Heureusement, les communautés côtières de toute l’Europe participent de plus en plus aux efforts visant à restaurer les huîtres indigènes à grande échelle. Cela implique généralement réintroduire les huîtres et placer des coquilles sur lesquelles les larves d’huîtres restantes peuvent s’installer. Comme on l’a vu dans d’autres régions où les récifs d’huîtres ont été ramenés, la restauration de l’habitat rétablit les avantages d’écosystèmes autrefois dynamiques.
Redécouvrir que les récifs ostréicoles étaient autrefois une matière étendue et abondante. Nous savons désormais que les définitions modernes des habitats ostréicoles sains, qui citent plus de cinq huîtres par mètre carré et des récifs de seulement quelques mètres de large, reflètent en réalité un état de pauvreté. Même si ces parcelles restantes sont importantes et doivent être protégées, nos découvertes historiques devraient nous inciter à être plus ambitieux dans la restauration des fonds marins.

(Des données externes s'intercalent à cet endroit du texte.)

(* ===== verification/StatementFacts.v ===== *)
(** * Account statements: properties

    A statement whose dates are valid lists every event of the wallet's streams
    in its range once, in a text the readers of its two forms take apart again;
    with an invalid date it stops after its first line and never ends.  The fee
    it deducts from withdrawals is not the contract's. *)
From S2P Require Import Prelude JsLang Texts StreamId Json Schema Xdr Worker DeadLetter Amount Csv Dates Http StreamQueries StreamQueryFacts Statement.
From stdpp Require Import sorting.
Local Open Scope Z_scope.

(** ** Records *)

(** A text of whole and fractional digits, as [formatAmount] of the service
    writes it. *)
Lemma formatAmount_reads amount v :
  0 <= v -> BigInt_of_string amount = Returns v ->
  exists text, formatAmount amount = Returns text /\ parseAmount text 7 = Returns v.
Proof.
  intros Hv Ha. unfold formatAmount. rewrite Ha. cbn [obind]. eexists. split; [done|].
  destruct (quot_rem_nonneg v 7 Hv) as (Hq & Hr & Hi & Hf). change (10 ^ Z.of_nat 7) with (10 ^ 7) in *.
  rewrite Hq, Hr.
  pose proof (fraction_text_spec (v mod 10 ^ 7) 6 Hf) as (Hdig & Hlen & Hval).
  change (fraction_text (v mod 10 ^ 7) 7) with (padStart (BigInt_toString (v mod 10 ^ 7)) 7) in *.
  set (F := padStart _ 7) in *. pose proof (nat_digits_all (v / 10 ^ 7) Hi) as Hi_dig.
  rewrite toString_nonneg by done.
  destruct (dot_split (nat_digits (v / 10 ^ 7)) F Hi_dig) as [Hb Haft].
  replace (Returns v) with (Returns (digits_value (nat_digits (v / 10 ^ 7)) * 10 ^ Z.of_nat 7 + digits_value F)).
  2: { f_equal. rewrite nat_digits_value, Hval by done. change (Z.of_nat 7) with 7. pose proof (Z.div_mod v (10 ^ 7)). lia. }
  assert (padEnd F 7 = F) as Hpad by (unfold padEnd; rewrite Hlen; apply app_string_nil).
  rewrite <- Hpad at 2. apply parse_parts; try done.
  - apply plain_trim. by rewrite !plain_app, (plain_digits _ Hi_dig), (plain_digits _ Hdig).
  - by destruct (nat_digits _).
  - by rewrite Haft.
  - lia.
Qed.

Lemma quot_permil g : 0 <= g -> 0 <= Z.quot (g * 5) 1000 <= g.
Proof. intros. rewrite Z.quot_div_nonneg by lia. divlia. Qed.

Definition gross_text (e : StreamEvent) : string :=
  if truthy (ev_amount e) then default ""%string (ev_amount e) else "0"%string.

(** The fee a statement deducts. *)
Definition deducted (e : StreamEvent) (gross : Z) : Z :=
  if bool_decide (ev_eventType e = "WITHDRAWN"%string) then Z.quot (gross * 5) 1000 else 0.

Nous avons beaucoup à parcourir pour parvenir à des mers saines, mais nous avons également un plan pour un avenir meilleur. Les récifs d’huîtres indigènes qui constituaient autrefois une caractéristique dominante des habitats des fonds marins européens pourraient redevenir ce phénomène.
« Je vous en prie, souvenez-vous de la grotte ! »
Cet article est republié à partir de La conversation sous licence Creative Commons. Lire le article original.